Results : About 50% of Cfh^-/- mice exhibited retinal degeneration. Cfh^-/- mice, regardless of retinal phenotype, demonstrated elevated complement activation in the eye compared to littermate controls. All offspring from the complementation test exhibited retinal degeneration, implying that AdipoR1 mutant alleles were responsible for the retinal degeneration. AdipoR1 protein, normally present in the RPE apical microvilli, was notably absent in Cfh^-/- mice with retinal degeneration. Cfh^-/- mice with normal retinal anatomy expressed AdipoR1 protein and were comparable to littermates[QY1] . Adipor1 mRNA expression levels were comparable across the colony as measured by RNAscope and RNA-seq.

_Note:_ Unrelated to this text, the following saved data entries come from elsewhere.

(* ===== verification/LfRestart.v ===== *)
(** * Crash and restart of the nonblocking hash table

    A run of the table, a crash at any moment, the recovery by several threads, and a
    run of the recovered table. *)

From S2P Require Import Prelude HashTable LfHashTable LfChain LfTableInv LfTableRead LfTableWrite LfTableSteps LfTableLin LfRecover.
Import LfHashTable LfChain LfTableInv LfTableRead LfTableWrite LfTableSteps LfTableLin LfRecover.

Module LfRestart.

(** ** Lists of lists *)

Lemma concat_NoDup {A} (ls : list (list A)) : NoDup (concat ls) → ∀ t l, ls !! t = Some l → NoDup l ∧
  ∀ u l' x, t ≠ u → ls !! u = Some l' → x ∈ l → x ∉ l'.
Proof.
  induction ls as [|l0 ls IH]; intros Hnd; [done|]. simpl in Hnd. apply NoDup_app in Hnd as (H0 & Hd & Hnd).
  assert (∀ t l x, ls !! t = Some l → x ∈ l → x ∈ concat ls) as Hin by (intros t l x ??; apply elem_of_concat; exists l; split; [by eapply list_elem_of_lookup_2|done]).
  specialize (IH Hnd). intros [|t] l Ht; simpl in Ht.
  - injection Ht as ->. split; [done|]. intros [|u] l' x Hne Hu Hx Hx'; [done|]. apply (Hd x Hx). by eapply Hin.
  - split; [by eapply IH|]. intros [|u] l' x Hne Hu Hx Hx'; simpl in Hu.
    + injection Hu as ->. apply (Hd x Hx'). by eapply Hin.
    + eapply (proj2 (IH t l Ht) u l' x); [congruence|done..].
Qed.

Section restart.
Context {K V : Type} `{!EqDecision K, !Countable K} (lt : K → K → Prop) `{!RelDecision lt, !StrictOrder lt, !Trichotomy lt}.
Context (hash_fn : K → Z) (idxSize : Z) (Hsize : 0 < idxSize).
Notation mem := (mem K V).
Notation payload := (payload K V).
Notation pc := (pc K V).
Notation act := (act K V).
Notation sys := (sys K V).
Notation ast := (ast K V).
Notation rpc := (rpc K V).
Notation rsys := (rsys K V).
Notation sim := (sim lt hash_fn idxSize).
Notation shared := (shared lt hash_fn idxSize).
Notation op_step := (op_step lt hash_fn idxSize).
Notation run := (run lt hash_fn idxSize).
Notation rec_run := (rec_run lt hash_fn idxSize).
Notation rec_thread := (rec_thread lt hash_fn idxSize).
Notation recover := (recover idxSize).
Notation rinv := (rinv lt hash_fn idxSize).
Implicit Types (m : mem) (q : pc) (x : rpc) (s : rsys) (T : sys) (A : ast) (G : ghost) (y : payload) (nd : node K).

(** ** The recovered payloads *)

Record heap_ok (e : Z) (ps : gmap Z payload) (M : gmap K V) : Prop := {
  hp_null b : is_Some (ps !! b) → b ≠ 0;
  hp_old b y : ps !! b = Some y → retire y = None ∧ ∃ e0, ep y = Some e0 ∧ e0 ≤ e - 2;
  hp_gen : gen_rep (surv (e - 2) ps) M;
}.

Lemma heap_surv e ps M c b y : heap_ok e ps M → e - 2 ≤ c → ps !! b = Some y → surv c ps !! b = Some (pkey y, pval y).
Proof.
  intros HP Hc Hy. destruct (hp_old _ _ _ HP b y Hy) as (Hr & e0 & He & Hle). unfold surv, survives. rewrite lookup_omap, Hy. simpl.
  by rewrite He, Hr, (proj2 (Z.leb_le e0 c)) by lia.
Qed.
Lemma heap_surv_all e ps M c : heap_ok e ps M → e - 2 ≤ c → surv c ps = surv (e - 2) ps.
Proof.
  intros HP Hc. apply map_eq. intros b. destruct (ps !! b) as [y|] eqn:Hy.
  - rewrite (heap_surv _ _ _ c _ _ HP Hc Hy). symmetry. by apply (heap_surv _ _ _ (e - 2) _ _ HP).
  - unfold surv. by rewrite !lookup_omap, Hy.
Qed.
Lemma heap_unique e ps M b b' y y' : heap_ok e ps M → ps !! b = Some y → ps !! b' = Some y' → pkey y = pkey y' → b = b'.
Proof.
  intros HP Hy Hy' Hk. apply (heap_surv _ _ _ (e - 2) _ _ HP) in Hy, Hy'; [|lia..]. rewrite <- Hk in Hy'.
  by eapply (proj1 (hp_gen _ _ _ HP)).
Qed.
Lemma quiet_new n nd : nodes (rm s) !! n = None → quiet (with_nodes (<[n := nd]> (nodes (rm s))) (rm s)).
Proof using Type.
  intros Hn. split.
  - intros p w Hl _. destruct p as [i|a]; simpl in *; [done|]. rewrite lookup_insert_ne; [done|]. intros <-. by rewrite Hn in Hl.
  - intros a nda Ha. exists nda. simpl. rewrite lookup_insert_ne; [done|]. congruence.
Qed.
Lemma quiet_find r q m' q' : rpcs s !! t = Some (RIn r q) → (if q is OBegin _ _ _ _ _ _ then False else True) →
  op_step ∅ (rm s) q = Some (m', q') → quiet m'.
Proof using All.
  intros Hx Hq Hst. destruct (in_thread _ _ _ Hx) as (Hf & HT & x & Hok).
  assert (m' = rm s ∨ m' = failed (rm s) → quiet m') as Hsame by (intros [->| ->]; apply quiet_same).
  destruct q as [| | |c|c p a|c p a w ck| | |o n p a z f| | | | | | |]; try done; unfold LfHashTable.op_step, at_loc, at_node in Hst;
    try (apply Hsame; case_match; simplify_eq; by auto).
  destruct (nodes (rm s) !! n) as [ndn|]; simplify_eq; [|by auto]. destruct Hf as [[_ (k & v & Ho)] ->]. simpl in Ho. subst o.
  destruct (sm_private HS t _ HT _ _ eq_refl) as (_ & _ & Hnp & _). split.
  - intros p' w' Hl Hp'. destruct p' as [i|a']; simpl in *; [done|]. rewrite lookup_alter_ne; [done|]. intros <-. by apply Hnp, Hp'.
  - intros a' nd Hnd. destruct (store_kept (rm s) (Nxt n) a a' nd Hnd) as (nd' & ? & ? & _). by exists nd'.
Qed.

Lemma left_step a s' : rec_step s (t, a) = Some s' → let c := (length (rpcs s) * walk)%nat in
  (left c s' + 1 ≤ left c s + if a is Give_up then walk else 0)%nat.
Proof using All.
  intros Hst c. unfold LfRecover.rec_step in Hst. simpl in Hst. apply bind_Some in Hst as (x & Hx & Hst).
  apply bind_Some in Hst as ([m' x'] & Hth & [= <-]). destruct x as [[|b r]|r q]; [by destruct a|..].
  - destruct a as [|n b'| |]; try done. simpl in Hth. case_bool_decide as Hn; [|done]. destruct Hn as (_ & _ & Hn).
    destruct (ri_rest _ _ _ _ _ _ _ _ HI t _ b Hx) as [[y Hy] _]; [by left|]. rewrite (ri_ps _ _ _ _ _ _ _ _ HI), Hy in Hth. injection Hth as <- <-.
    pose proof (left_quiet c (with_nodes (<[n := Node 0 b (pkey y)]> (nodes (rm s))) (rm s)) (RIn r (FHead (Ctx (Insert (pkey y) (pval y)) n None))) _ Hx (quiet_new _ _ Hn)).
    simpl in H. unfold left_in in H. simpl in H. lia.
  - pose proof (ri_ok _ _ _ _ _ _ _ _ HI t _ Hx) as Hf. simpl in Hf.
    assert ((if q is OBegin _ _ _ _ _ _ then False else True) → (left c (Rsys m' (<[t:=x']> (rpcs s))) < left c s)%nat) as Hfind.
    { intros Hq. destruct (rec_thread_find _ _ _ _ _ _ _ _ _ Hf Hq Hth) as (-> & q' & Hop & ->).
      apply (left_quiet _ _ _ _ Hx (quiet_find _ _ _ _ Hx Hq Hop)). simpl. pose proof (left_find _ _ _ _ Hx Hq Hop). lia. }
    destruct q as [| | |c0|c0 p a'|c0 p a' w ck| | |o n p a' z f| |o n p a' z old| | | | |]; try done; try (specialize (Hfind I); lia).
    destruct Hf as [Hc ->]. pose proof (left_in_pos (rm s) (OBegin o n p a' z None)) as Hpos. destruct a; try done; simpl in Hth.
    + destruct (in_thread _ _ _ Hx) as (_ & _ & x & _ & _ & _ & [Hp _] & _).
      destruct (prev_load _ _ _ Hsize _ _ _ _ _ Hsh Hp) as [w Hw]. rewrite <- (alike_load _ _ _ HA) in Hw. rewrite Hw in Hth.
      destruct (w =? a') eqn:Hwa; injection Hth as <- <-.
      * eapply Nat.le_trans; [|apply Nat.le_add_r]. rewrite Nat.add_1_r. eapply left_linked; [exact Hx|].
        intros b nd Hnd. destruct (store_kept (rm s) p n b nd Hnd) as (nd' & ? & ? & _). by exists nd'.
      * pose proof (left_quiet c (rm s) (RIn r (FHead (Ctx o n None))) _ Hx quiet_same) as Hl. simpl in Hl. unfold left_in in Hl. simpl in Hl.
        apply Z.eqb_neq in Hwa. rewrite bool_decide_false in Hl by congruence. lia.
    + injection Hth as <- <-. pose proof (sum_insert (left_of c (rm s)) (left_of c (rm s)) 0 (rpcs s) t _ (RIn r (FHead (Ctx o n None))) Hx) as Hsum.
      specialize (Hsum (λ _ x2 _ _, Nat.eq_le_incl _ _ (eq_sym (Nat.add_0_r _)))). unfold left. simpl in *. unfold left_in in *. simpl in *. lia.
Qed.
(** ** Positions *)

Record SeekRecord : Type := Seek { ancestor : Z; successor : Z; parent : Z; leaf : Z }.
(** An [atomic_lin_var*]: the left or the right child of a node *)
Definition edge : Type := Z * bool.

(** An operation with its new nodes; when a removal has flagged its leaf ([injecting] is false), the
    leaf and its value *)
Record job : Type := Job { jop : op; newInternal : Z; newLeaf : Z; injected : option (Z * V) }.

Inductive act : Type :=
  | Call (o : op)
  | New (n p : Z)  (** the allocator's choice *)
  | Go
  | Give_up.  (** a compare-and-swap returns false *)

Inductive pc : Type :=
  | Idle
  | OInternal (o : op)  (** [new Node(this, inf2)] *)
  | OLeaf (o : op) (n : Z)  (** [new Node(this, key, val)] *)
  | OStart (j : job)  (** [tracker.start_op] *)
  | SRoot (j : job)  (** [seekRecord->leaf = getPtr(s.left.load(this))] *)
  | SParent (j : job) (l : Z)  (** [parentField = parent->left.load(this)] *)
  | SFirst (j : job) (l pf : Z)  (** [currentField = leaf->left.load(this)] *)
  | SStep (j : job) (q : SeekRecord) (pf cf : Z)  (** [currentField = current->...load(this)] *)
  | OFound (j : job) (q : SeekRecord)  (** [seek] returns *)
  | OSet (j : job) (q : SeekRecord) (e : edge)  (** [newInternal->set] *)
  | OBegin (j : job) (q : SeekRecord) (e : edge) (n : Z) (old : option (Z * V))  (** [begin_op] of [CAS_verify], with the anti-node *)
  | OCas (j : job) (q : SeekRecord) (e : edge) (n : Z) (old : option (Z * V)) (c : Z)  (** its compare-and-swap *)
  | OFlag (j : job) (q : SeekRecord) (e : edge) (v : V)  (** [childAddr->CAS] that flags the leaf *)
  | OHelp (j : job) (q : SeekRecord) (e : edge)  (** [tmpChild = childAddr->load(this)] *)
  | OFree (j : job) (q : SeekRecord) (n : ret) (both : bool)  (** [delete(newInternal)], and [delete(newLeaf)] *)
  | ORetire (a : Z) (n : ret)  (** [tracker.retire(leaf, tid)] *)
  | OEnd (n : ret)  (** [tracker.end_op] *)
  | CChild (j : job) (q : SeekRecord)  (** [tmpChild = childAddr->load(this)] *)
  | CSibling (j : job) (q : SeekRecord) (sc ch sb : edge)  (** [tmpChild = siblingAddr->load(this)] *)
  | CRead (j : job) (q : SeekRecord) (sc sb : edge) (tc : Z)  (** [untagged = siblingAddr->load(this)] *)
  | CTag (j : job) (q : SeekRecord) (sc sb : edge) (tc w : Z)  (** [siblingAddr->CAS(this, untagged, tagged)] *)
  | CLast (j : job) (q : SeekRecord) (sc sb : edge) (tc : Z)  (** [tmpSibling = siblingAddr->load(this)] *)
  | CPayload (j : job) (q : SeekRecord) (sc : edge) (tc w : Z)  (** [getPtr(tmpChild)->retire_payload()] *)
  | CBegin (j : job) (q : SeekRecord) (sc : edge) (tc w b : Z)  (** [begin_op] of [CAS_verify], with the anti-node *)
  | CCas (j : job) (q : SeekRecord) (sc : edge) (tc w b c : Z)  (** its compare-and-swap *)
  | CRetire (j : job) (q : SeekRecord) (tc : Z)  (** [tracker.retire(getPtr(tmpChild), tid)] *)
  | CPath (j : job) (q : SeekRecord) (a : Z)  (** [tracker.retire(curr, tid)] in [retire_path] *)
  | CNext (j : job) (q : SeekRecord) (a : Z).  (** [curr = getPtr(curr->...load(this))] *)

Definition in_op (q : pc) : bool := match q with Idle | OInternal _ | OLeaf _ _ | OStart _ => false | _ => true end.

Analysis of AdipoR1 mRNA sequence revealed a transversion at position c.841 C>T in the Adipor1 gene concordant with mice exhibiting retinal degeneration. Further breeding identified mutant AdipoR1 mRNA in two Cfh^+/- mice and one Cfh^+/+ mice with early onset retinal degeneration, implying a recent cross over on Chr 1. This missense mutation results in a proline to serine conversion (P281S) in the fifth transmembrane domain of AdipoR1 and is predicted to be detrimental to the AdipoR1 protein.

Conclusions : The spontaneous mutation in the AdipoR1 gene results in early onset retinal degeneration in a subset of our Cfh^-/- mouse colony. Elevated complement activity in the eye does not appear to affect the course of retinal degeneration, as gene signatures are comparable across all mice with retinal degeneration, regardless of Cfh genotype.

This is a 2021 ARVO Annual Meeting abstract.